Purpose:

Thousands of cardiac failure patients per year in the US could benefit from long-term mechanical circulatory support as destination therapy. To provide an improvement over currently available devices, we have designed a fully implantable axial flow ventricular assist device with a magnetically levitated impeller (LEV-VAD). In contrast to currently available devices, the LEV-VAD has an unobstructed blood flow path, generating substantially less retrograde and stagnant flow.

Methods:

The pump design included the extensive use of conventional pump design equations and computational fluid dynamics (CFD) modeling for predicting pressure-flow curves, hydraulic efficiencies, scalar fluid stress levels, and exposure times.

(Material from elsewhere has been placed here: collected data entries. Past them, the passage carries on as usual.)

(* ===== verification/Types.v ===== *)
(** * Data of the userspace library

    The structures of [include/nvm_types.h] and of the internal headers, the
    heap they live in, and the calls the library makes to its environment. A
    pointer to a structure is the address of its heap object; a handle embedded
    in a container ([container->handle]) is identified with its container,
    which is what [container(ptr)] computes with [offsetof]. *)
From Stdlib Require Import Ascii.
From S2P Require Import Prelude Memory Effects.

(** ** Build configuration: [NDEBUG] and [_CUDA] *)

Class Build := { NDEBUG : bool; CUDA : bool }.

(** ** [include/nvm_types.h] *)

Record nvm_ctrl_t := Ctrl {
  ctrl_page_size : Z;
  ctrl_dstrd : Z;
  ctrl_timeout : Z;
  ctrl_max_entries : Z;
  ctrl_mm_size : Z;
  ctrl_mm_ptr : Z;
}.

Record nvm_dma_t := Dma {
  dma_vaddr : Z;
  dma_page_size : Z;
  dma_n_ioaddrs : Z;
  dma_ioaddrs : list Z;
}.

Record nvm_queue_t := Queue {
  q_no : Z;
  q_max_entries : Z;
  q_entry_size : Z;
  q_head : Z;
  q_tail : Z;
  q_phase : Z;
  q_last : Z;
  q_db : Z;
  q_vaddr : Z;
  q_ioaddr : Z;
}.

Definition set_head (h : Z) (q : nvm_queue_t) : nvm_queue_t :=
  Queue (q_no q) (q_max_entries q) (q_entry_size q) h (q_tail q) (q_phase q)
    (q_last q) (q_db q) (q_vaddr q) (q_ioaddr q).
Definition set_tail (t : Z) (q : nvm_queue_t) : nvm_queue_t :=
  Queue (q_no q) (q_max_entries q) (q_entry_size q) (q_head q) t (q_phase q)
    (q_last q) (q_db q) (q_vaddr q) (q_ioaddr q).
Definition set_phase (p : Z) (q : nvm_queue_t) : nvm_queue_t :=
  Queue (q_no q) (q_max_entries q) (q_entry_size q) (q_head q) (q_tail q) p
    (q_last q) (q_db q) (q_vaddr q) (q_ioaddr q).
Definition set_last (l : Z) (q : nvm_queue_t) : nvm_queue_t :=
  Queue (q_no q) (q_max_entries q) (q_entry_size q) (q_head q) (q_tail q) (q_phase q)
    l (q_db q) (q_vaddr q) (q_ioaddr q).

(** [sizeof(nvm_cpl_t)] and [sizeof(nvm_cmd_t)]. *)
Definition sizeof_cpl : Z := 16.
Definition sizeof_cmd : Z := 64.

Record nvm_ctrl_info := CtrlInfo {
  ci_nvme_version : Z; ci_page_size : Z; ci_db_stride : Z; ci_timeout : Z;
  ci_contiguous : Z; ci_max_entries : Z;
  ci_pci_vendor : list Z; ci_serial_no : list Z; ci_model_no : list Z; ci_firmware : list Z;
  ci_max_data_size : Z; ci_max_data_pages : Z; ci_cq_entry_size : Z; ci_sq_entry_size : Z;
  ci_max_out_cmds : Z; ci_max_n_ns : Z;
}.

Record nvm_ns_info := NsInfo {
  ns_ns_id : Z; ns_size : Z; ns_capacity : Z; ns_utilization : Z;
  ns_lba_data_size : Z; ns_metadata_size : Z;
}.

(** ** SISCI handles and descriptors ([src/dis/*.h]) *)

Record device := Device { dev_sd : Z; dev_device_id : Z; dev_device : Z }.

Inductive sci_flag :=
  | SCI_FLAG_BAR | SCI_FLAG_SHARED | SCI_FLAG_PRIVATE | SCI_FLAG_EMPTY
  | SCI_FLAG_CUDA_BUFFER | SCI_FLAG_READONLY_MAP | SCI_FLAG_IO_MAP_IOSPACE
  | SCI_FLAG_USE_CALLBACK.

Record device_memory := DeviceMemory {
  dm_device : device; dm_adapter : Z; dm_segment_no : Z; dm_segment : Z;
  dm_flags : list sci_flag;
}.

Inductive va_map_type := VA_MAP_NOT_MAPPED | VA_MAP_MAPPED_LOCAL | VA_MAP_MAPPED_REMOTE.
Record va_map := VaMap { va_type : va_map_type; va_md : Z; va_vaddr : Z }.

Inductive io_map_type := IO_MAP_NOT_MAPPED | IO_MAP_MAPPED_REMOTE | IO_MAP_MAPPED_LOCAL.
Record io_map := IoMap {
  io_type : io_map_type; io_lsegment : Z; io_rsegment : Z; io_device : Z;
  io_adapter : Z; io_ioaddr : Z;
}.

Record local_memory := LocalMemory {
  lm_sd : Z; lm_segment : Z; lm_id : Z; lm_size : Z; lm_flags : list sci_flag;
}.

(** The [adapter] field is [None] while it is indeterminate. *)
Inductive intr_callback := CB_handle_remote_command.
Record local_intr := LocalIntr {
  li_sd : Z; li_intr : Z; li_adapter : option Z; li_intr_no : Z; li_node_id : Z;
  li_data : Z; li_callback : option intr_callback;
}.
Record remote_intr := RemoteIntr { ri_sd : Z; ri_intr : Z }.

(** ** Internal containers *)

Inductive device_type := DEVICE_TYPE_UNKNOWN | DEVICE_TYPE_SYSFS | DEVICE_TYPE_SMARTIO.
Record controller := Controller {
  ct_type : device_type; ct_ref : Z; ct_fd : Z; ct_handle : nvm_ctrl_t;
}.
Record memory_reference := MemoryReference { mr_bar : device_memory; mr_map : va_map }.

Record dma_map := DmaMap { dm_vaddr : Z; dm_page_size : Z; dm_n_pages : Z }.

(** The functions stored as [dma_map_free_t] callbacks. *)
Inductive dma_map_free_t :=
  | REL_free | REL_remove_mapping | REL_remove_map_descriptor
  | REL_remove_local_segment | REL_disconnect_remote_segment.

Record dma := DmaContainer {
  d_map : Z; d_release : option dma_map_free_t; d_handle : nvm_dma_t;
}.

Inductive map_type := MAP_TYPE_HOST | MAP_TYPE_CUDA.
Record ioctl_mapping := IoctlMapping {
  im_mapping : dma_map; im_type : map_type; im_ioctl_fd : Z; im_mapped : bool;
}.

Record map_descriptor := MapDescriptor {
  md_dma_mapping : dma_map; md_device : device; md_va_mapping : va_map;
  md_io_mapping : io_map; md_segment : Z;
}.

Record local_admin := LocalAdmin { la_acq : nvm_queue_t; la_asq : nvm_queue_t; la_timeout : Z }.

(** The functions stored as [rpc_deleter_t] and [rpc_stub_t] callbacks. *)
Inductive rpc_deleter_t := DEL_remove_admin | DEL_remove_binding_handle | DEL_remove_binding.
Inductive rpc_stub_t := STUB_execute_command | STUB_remote_command.

Record rpc_handle := RpcHandle {
  rh_next : Z; rh_key : Z; rh_data : Z; rh_release : option rpc_deleter_t;
}.

(** [n_handles] is [None] while it is indeterminate. *)
Record nvm_admin_reference := AdminReference {
  ar_ctrl : Z; ar_n_handles : option Z; ar_handles : Z; ar_data : Z;
  ar_release : option rpc_deleter_t; ar_stub : option rpc_stub_t;
}.

(** A user filter callback ([nvm_dis_rpc_cb_t]) is known by its address. *)
Record binding_handle := BindingHandle {
  bh_dmem : device_memory; bh_rpc_ref : Z; bh_rpc_cb : Z; bh_intr : local_intr;
}.
Record binding := Binding { b_dmem : device_memory; b_lintr : local_intr; b_rintr : remote_intr }.

(** ** Descriptors of the integrity program ([examples/integrity/integrity.h]) *)

Record mem_buffer := MemBuffer { mb_id : Z; mb_adapter : Z; mb_dma : Z }.
Record queue_desc := QueueDesc { qd_qmem : mem_buffer; qd_queue : nvm_queue_t; qd_counter : Z }.

(** ** The heap *)

Inductive obj :=
  | OController (x : controller) | OMemRef (x : memory_reference) | ODma (x : dma)
  | ODmaMap (x : dma_map) | OIoctl (x : ioctl_mapping) | OMapDesc (x : map_descriptor)
  | OLocalMem (x : local_memory) | ODevMem (x : device_memory) | OLocalAdmin (x : local_admin)
  | ORpcHandle (x : rpc_handle) | OAqRef (x : nvm_admin_reference)
  | OBindingHandle (x : binding_handle) | OBinding (x : binding) | OBuffer (x : list Z)
  | OQueues (x : list queue_desc).
(* ===== verification/DisMap.v ===== *)
(** * Mapping segments for the host and for the device ([src/dis/map.c], [map.h]) *)
From S2P Require Import Prelude Memory Effects Types Runtime DisDevice.

(** ** [src/dis/map.h] *)

Definition VA_MAP_CLEAR (m : va_map) : va_map := VaMap VA_MAP_NOT_MAPPED (va_md m) NULL.
Definition VA_MAP_INIT : va_map := VaMap VA_MAP_NOT_MAPPED NULL NULL.
Definition IO_MAP_CLEAR (m : io_map) : io_map :=
  IoMap IO_MAP_NOT_MAPPED (io_lsegment m) (io_rsegment m) (io_device m) (io_adapter m) 0.
Definition IO_MAP_INIT : io_map := IoMap IO_MAP_NOT_MAPPED NULL NULL NULL 0 0.

(** ** Virtual address mappings *)

Definition _nvm_va_map_local (size segment : Z) : UM (Z * va_map) :=
  r ← ext (SCIMapLocalSegment segment size);
  match r_sci r with
  | SCI_ERR_OK => mret (0, VaMap VA_MAP_MAPPED_LOCAL (r_val2 r) (r_val r))
  | SCI_ERR_OUT_OF_RANGE | SCI_ERR_SIZE_ALIGNMENT | SCI_ERR_OFFSET_ALIGNMENT =>
      mret (EINVAL, VaMap VA_MAP_NOT_MAPPED (r_val2 r) (r_val r))
  | _ => mret (EIO, VaMap VA_MAP_NOT_MAPPED (r_val2 r) (r_val r))
  end.

Definition _nvm_va_map_remote (size segment : Z) (write wc : bool) : UM (Z * va_map) :=
  let flags := (if negb write then [SCI_FLAG_READONLY_MAP] else [])
               ++ (if negb wc then [SCI_FLAG_IO_MAP_IOSPACE] else []) in
  r ← ext (SCIMapRemoteSegment segment size flags);
  match r_sci r with
  | SCI_ERR_OK => mret (0, VaMap VA_MAP_MAPPED_REMOTE (r_val2 r) (r_val r))
  | SCI_ERR_OUT_OF_RANGE | SCI_ERR_SIZE_ALIGNMENT | SCI_ERR_OFFSET_ALIGNMENT =>
      mret (EINVAL, VaMap VA_MAP_NOT_MAPPED (r_val2 r) (r_val r))
  | SCI_ERR_NOT_CONNECTED => mret (ENOTCONN, VaMap VA_MAP_NOT_MAPPED (r_val2 r) (r_val r))
  | _ => mret (EIO, VaMap VA_MAP_NOT_MAPPED (r_val2 r) (r_val r))
  end.

Definition _nvm_va_unmap (m : va_map) : UM va_map :=
  match va_type m with
  | VA_MAP_MAPPED_LOCAL | VA_MAP_MAPPED_REMOTE => retry (SCIUnmapSegment (va_md m));; mret tt
  | VA_MAP_NOT_MAPPED => mret tt
  end;;
  mret (VaMap VA_MAP_NOT_MAPPED (va_md m) (va_vaddr m)).

(** ** Device mappings *)

Definition _nvm_io_map_local (device segment adapter : Z) : UM (Z * io_map) :=
  let m t io := IoMap t segment NULL device adapter io in
  r ← ext (SCISetSegmentAvailable segment adapter);
  match r_sci r with
  | SCI_ERR_OK =>
      r ← ext (SCIMapLocalSegmentForDevice segment adapter device);
      if is_ok (r_sci r) then mret (0, m IO_MAP_MAPPED_LOCAL (r_val r))
      else mret (EIO, m IO_MAP_NOT_MAPPED (r_val r))
  | SCI_ERR_ILLEGAL_OPERATION | SCI_ERR_SEGMENT_NOT_PREPARED =>
      mret (EINVAL, m IO_MAP_NOT_MAPPED 0)
  | _ => mret (EIO, m IO_MAP_NOT_MAPPED 0)
  end.

Definition _nvm_io_map_remote (device segment : Z) : UM (Z * io_map) :=
  let m t io := IoMap t NULL segment device 0 io in
  r ← ext (SCIMapRemoteSegmentForDevice segment device);
  if is_ok (r_sci r) then mret (0, m IO_MAP_MAPPED_REMOTE (r_val r))
  else mret (EIO, m IO_MAP_NOT_MAPPED (r_val r)).

Definition _nvm_io_unmap (m : io_map) : UM io_map :=
  match io_type m with
  | IO_MAP_NOT_MAPPED => mret tt
  | IO_MAP_MAPPED_LOCAL =>
      retry (SCIUnmapLocalSegmentForDevice (io_lsegment m) (io_adapter m) (io_device m));; mret tt
  | IO_MAP_MAPPED_REMOTE =>
      retry (SCIUnmapRemoteSegmentForDevice (io_rsegment m) (io_device m));; mret tt
  end;;
  mret (IoMap IO_MAP_NOT_MAPPED (io_lsegment m) (io_rsegment m) (io_device m)
          (io_adapter m) (io_ioaddr m)).

Definition _nvm_io_map_device_memory (mem : device_memory) : UM (Z * io_map) :=
  _nvm_io_map_remote (dev_device (dm_device mem)) (dm_segment mem).

(** [m0] is the descriptor before the call: a failed [SCIPrepareSegment] leaves it. *)
Definition _nvm_io_map_local_memory (m0 : io_map) (dev : device) (mem : local_memory)
    (adapter : Z) : UM (Z * io_map) :=
  r ← ext (SCIPrepareSegment (lm_segment mem) adapter);
  if is_ok (r_sci r) then _nvm_io_map_local (dev_device dev) (lm_segment mem) adapter
  else mret (ENOSPC, m0).

(** ** Ownership and contracts *)

Definition va_map_owns (m : va_map) (κ : key) : Z :=
  match va_type m with
  | VA_MAP_NOT_MAPPED => 0
  | _ => one (KVaMap (va_md m)) κ
  end.

Definition io_map_owns (m : io_map) (κ : key) : Z :=
  match io_type m with
  | IO_MAP_NOT_MAPPED => 0
  | IO_MAP_MAPPED_LOCAL => one (KIoLocal (io_lsegment m) (io_adapter m) (io_device m)) κ
  | IO_MAP_MAPPED_REMOTE => one (KIoRemote (io_rsegment m) (io_device m)) κ
  end.

(** Simplify the ownership of descriptors whose state is known. *)
#[global] Arguments va_map_owns !m κ /.
#[global] Arguments io_map_owns !m κ /.

(** A failed mapping leaves a descriptor that owns nothing, so that unmapping it
    on an error path is harmless: mapping [acquires] what its descriptor owns in
    every case. *)
Definition maps {A} (e : uenv) (m : UM (Z * A)) (owns : A -> key -> Z) : Prop :=
  forall w, wp e m w (fun r w' => w_st w' = w_st w /\ moved w w' (owns (snd r))
    /\ (fst r <> 0 -> forall κ, owns (snd r) κ = 0)).

Lemma wp_maps {A} e (m : UM (Z * A)) L w (Q : Z * A -> uworld -> Prop) :
  maps e m L ->
  (forall s d w', w_st w' = w_st w -> moved w w' (L d) ->
     (s <> 0 -> forall κ, L d κ = 0) -> Q (s, d) w') -> wp e m w Q.
Proof.
  intros Ha HQ. eapply wp_mono; [apply Ha|]. intros [s d] w' (? & ? & ?). by apply HQ.
Qed.

Ltac maps_step :=
  first
  [ led_step
  | eapply wp_maps; [solve [eauto with contracts]|];
    let s := fresh "s" in let d := fresh "d" in let w := fresh "w" in
    let Hst := fresh "Hst" in let Hmv := fresh "Hmv" in let Hz := fresh "Hz" in
    intros s d w Hst Hmv Hz ].

Ltac solve_maps :=
  cbn [fst snd]; split; [congruence|]; split; [solve_moved|first [done|congruence]].

Section contracts.
Context (e : uenv).

Lemma va_map_local_maps size seg : maps e (_nvm_va_map_local size seg) va_map_owns.
Proof. unfold _nvm_va_map_local, va_map_owns. intros w. repeat maps_step; solve_maps. Qed.

Lemma va_map_remote_maps size seg write wc :
  maps e (_nvm_va_map_remote size seg write wc) va_map_owns.
Proof. unfold _nvm_va_map_remote, va_map_owns. intros w. repeat maps_step; solve_maps. Qed.

Lemma io_map_local_maps dev seg adapter : maps e (_nvm_io_map_local dev seg adapter) io_map_owns.
Proof. unfold _nvm_io_map_local, io_map_owns. intros w. repeat maps_step; solve_maps. Qed.

Lemma io_map_remote_maps dev seg : maps e (_nvm_io_map_remote dev seg) io_map_owns.
Proof. unfold _nvm_io_map_remote, io_map_owns. intros w. repeat maps_step; solve_maps. Qed.

#[local] Hint Resolve io_map_local_maps : contracts.

Lemma io_map_local_memory_maps m0 dev mem adapter : (forall κ, io_map_owns m0 κ = 0) ->
  maps e (_nvm_io_map_local_memory m0 dev mem adapter) io_map_owns.
Proof.
  intros H0 w. unfold _nvm_io_map_local_memory. do 2 maps_step. maps_step.
  - eapply wp_maps; [apply io_map_local_maps|]. intros. cbn [fst snd].
    split; [congruence|]. split; [solve_moved|done].
  - led_step. cbn [fst snd]. split; [congruence|]. split; [|done].
    intros κ. rewrite H0. specialize (Hmv κ). unfold delta, udelta in *. simpl in *. lia.
Qed.

Hypothesis Hbusy : busy_bounded e.

(** Unmapping gives back what the descriptor owns and leaves one that owns nothing. *)
Lemma va_unmap_gives_back m : gives_back e (_nvm_va_unmap m) (va_map_owns m).
Proof. unfold _nvm_va_unmap, va_map_owns. contract. Qed.

Lemma io_unmap_gives_back m : gives_back e (_nvm_io_unmap m) (io_map_owns m).
Proof. unfold _nvm_io_unmap, io_map_owns. contract. Qed.

End contracts.

#[export] Hint Resolve va_map_local_maps va_map_remote_maps io_map_local_maps
  io_map_remote_maps io_map_local_memory_maps va_unmap_gives_back io_unmap_gives_back : contracts.
(* ===== verification/DisInterrupt.v ===== *)
(** * SISCI data interrupts ([src/dis/interrupt.c]) *)
From S2P Require Import Prelude Memory Effects Types Runtime DisDevice.

Section interrupt.
Context `{Build}.

Inductive sci_callback_action_t := SCI_CALLBACK_CANCEL | SCI_CALLBACK_CONTINUE.

(** [data] is the address of what was received; the user's callback gets the
    length as a [uint16_t]. *)
Definition interrupt_callback (callback : Z -> Z -> Z -> UM unit) (interrupt : local_intr)
    (intr data length : Z) (status : sci_error) : UM sci_callback_action_t :=
  if negb (is_ok status) then mret SCI_CALLBACK_CANCEL
  else if negb (intr =? li_intr interrupt) then mret SCI_CALLBACK_CANCEL
  else callback (li_data interrupt) data (u16 length);; mret SCI_CALLBACK_CONTINUE.

(** [intr] is the descriptor before the call; [self] its address, which is what
    SISCI hands to the callback. *)
Definition _nvm_local_intr_get (intr : local_intr) (self adapter cb_data : Z)
    (cb : option intr_callback) : UM (Z * local_intr) :=
  n ← ext (SCIGetLocalNodeId adapter);
  let intr := LocalIntr (li_sd intr) (li_intr intr) (li_adapter intr) (li_intr_no intr)
                (r_val n) (li_data intr) (li_callback intr) in
  if negb NDEBUG && negb (is_ok (r_sci n)) then mret (EIO, intr)
  else
    o ← ext SCIOpen;
    let intr := LocalIntr (r_val o) (li_intr intr) (li_adapter intr) (li_intr_no intr)
                  (li_node_id intr) (li_data intr) (li_callback intr) in
    if negb NDEBUG && negb (is_ok (r_sci o)) then mret (EIO, intr)
    else
      let intr := LocalIntr (li_sd intr) (li_intr intr) (li_adapter intr) (li_intr_no intr)
                    (li_node_id intr) cb_data cb in
      let '(has_cb, data, flags) := match cb with
        | Some _ => (true, self, [SCI_FLAG_USE_CALLBACK])
        | None => (false, NULL, [])
        end in
      c ← ext (SCICreateDataInterrupt (li_sd intr) adapter has_cb data flags);
      let intr := LocalIntr (li_sd intr) (r_val c) (li_adapter intr) (r_val2 c)
                    (li_node_id intr) cb_data cb in
      if is_ok (r_sci c) then mret (0, intr)
      else ext (SCIClose (li_sd intr));; mret (ENOSPC, intr).

Definition _nvm_local_intr_put (intr : local_intr) : UM unit :=
  retry (SCIRemoveDataInterrupt (li_intr intr));;
  ext (SCIClose (li_sd intr));; mret tt.

(** Returns the status and what was received. *)
Definition _nvm_local_intr_wait (intr : local_intr) (maxlen timeout : Z) : UM (Z * list Z) :=
  r ← ext (SCIWaitForDataInterrupt (li_intr intr) maxlen timeout);
  match r_sci r with
  | SCI_ERR_OK => mret (0, r_list r)
  | SCI_ERR_TIMEOUT => mret (ETIMEDOUT, r_list r)
  | _ => mret (EIO, r_list r)
  end.

Definition remote_intr0 : remote_intr := RemoteIntr 0 0.

Definition _nvm_remote_intr_get (intr : remote_intr) (adapter node no : Z) : UM (Z * remote_intr) :=
  o ← ext SCIOpen;
  let intr := RemoteIntr (r_val o) (ri_intr intr) in
  if negb NDEBUG && negb (is_ok (r_sci o)) then mret (EIO, intr)
  else
    c ← ext (SCIConnectDataInterrupt (ri_sd intr) node adapter no);
    let intr := RemoteIntr (ri_sd intr) (r_val c) in
    if is_ok (r_sci c) then mret (0, intr)
    else ext (SCIClose (ri_sd intr));; mret (ECONNREFUSED, intr).

Definition _nvm_remote_intr_put (intr : remote_intr) : UM unit :=
  ext (SCIDisconnectDataInterrupt (ri_intr intr));;
  ext (SCIClose (ri_sd intr));; mret tt.

Definition _nvm_remote_intr_trigger (intr : remote_intr) (data : list Z) : UM Z :=
  r ← ext (SCITriggerDataInterrupt (ri_intr intr) data);
  if is_ok (r_sci r) then mret 0 else mret ENOTCONN.

Definition _nvm_remote_intr_fire_and_forget (adapter node no : Z) (data : list Z) : UM Z :=
  '(status, intr) ← _nvm_remote_intr_get remote_intr0 adapter node no;
  if negb (status =? 0) then mret status
  else
    status ← _nvm_remote_intr_trigger intr data;
    _nvm_remote_intr_put intr;;
    mret status.

(** ** Contracts *)

Definition local_intr_owns (i : local_intr) (κ : key) : Z :=
  one (KSd (li_sd i)) κ + one (KLocalIntr (li_intr i)) κ.

Definition remote_intr_owns (i : remote_intr) (κ : key) : Z :=
  one (KSd (ri_sd i)) κ + one (KRemoteIntr (ri_intr i)) κ.

Section contracts.
Context (e : uenv) (Hbusy : busy_bounded e).

(** In a release build ([NDEBUG]) a failed [SCIOpen] goes unnoticed; the
    contracts below are those of the checking build. *)
Hypothesis Hdebug : NDEBUG = false.

Lemma local_intr_get_acquires intr self adapter cb_data cb :
  acquires e (_nvm_local_intr_get intr self adapter cb_data cb) local_intr_owns.
Proof.
  unfold _nvm_local_intr_get, local_intr_owns. rewrite Hdebug. simpl. destruct cb; contract.
Qed.

Lemma local_intr_put_gives_back i : gives_back e (_nvm_local_intr_put i) (local_intr_owns i).
Proof. unfold _nvm_local_intr_put, local_intr_owns. contract. Qed.

Lemma remote_intr_get_acquires intr adapter node no :
  acquires e (_nvm_remote_intr_get intr adapter node no) remote_intr_owns.
Proof. unfold _nvm_remote_intr_get, remote_intr_owns. rewrite Hdebug. simpl. contract. Qed.

Lemma remote_intr_put_gives_back i : gives_back e (_nvm_remote_intr_put i) (remote_intr_owns i).
Proof. unfold _nvm_remote_intr_put, remote_intr_owns. contract. Qed.

Lemma remote_intr_trigger_gives_back i data :
  gives_back e (_nvm_remote_intr_trigger i data) (fun _ => 0).
Proof. unfold _nvm_remote_intr_trigger. contract. Qed.

Lemma local_intr_wait_gives_back i maxlen timeout :
  gives_back e (_nvm_local_intr_wait i maxlen timeout) (fun _ => 0).
Proof. unfold _nvm_local_intr_wait. contract. Qed.

#[local] Hint Resolve remote_intr_get_acquires remote_intr_put_gives_back
  remote_intr_trigger_gives_back : contracts.

Lemma fire_and_forget_gives_back adapter node no data :
  gives_back e (_nvm_remote_intr_fire_and_forget adapter node no data) (fun _ => 0).
Proof. unfold _nvm_remote_intr_fire_and_forget. contract. Qed.

(** [_nvm_local_intr_get] never writes the descriptor's [adapter] field. *)
Lemma local_intr_get_adapter intr self adapter cb_data cb w :
  wp e (_nvm_local_intr_get intr self adapter cb_data cb) w
    (fun r _ => li_adapter (snd r) = li_adapter intr).
Proof. unfold _nvm_local_intr_get. destruct cb; repeat wp_step; done. Qed.

End contracts.
End interrupt.

#[export] Hint Resolve local_intr_get_acquires local_intr_put_gives_back remote_intr_get_acquires
  remote_intr_put_gives_back remote_intr_trigger_gives_back local_intr_wait_gives_back
  fire_and_forget_gives_back : contracts.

Flow performance testing was completed on a plastic prototype of the LEV-VAD for comparison to the CFD predictions. Animal fit trials were completed to determine optimum pump location and cannulae configuration for animal implantations.

Results:

Per the CFD results, the LEV-VAD produces 6 lpm and 100 mmHg at a rotational speed of 6,300 RPM. The pressure-flow performance predictions demonstrated the VAD’s ability to deliver adequate flow over physiologic pressures. The CFD numerical estimations generally agree within 10% of the experimental measurements over the entire range of rotational speeds tested. Animal fit trials revealed that the LEV-VAD’s size and configuration were adequate requiring no alterations to cannulae configurations for future animal testing.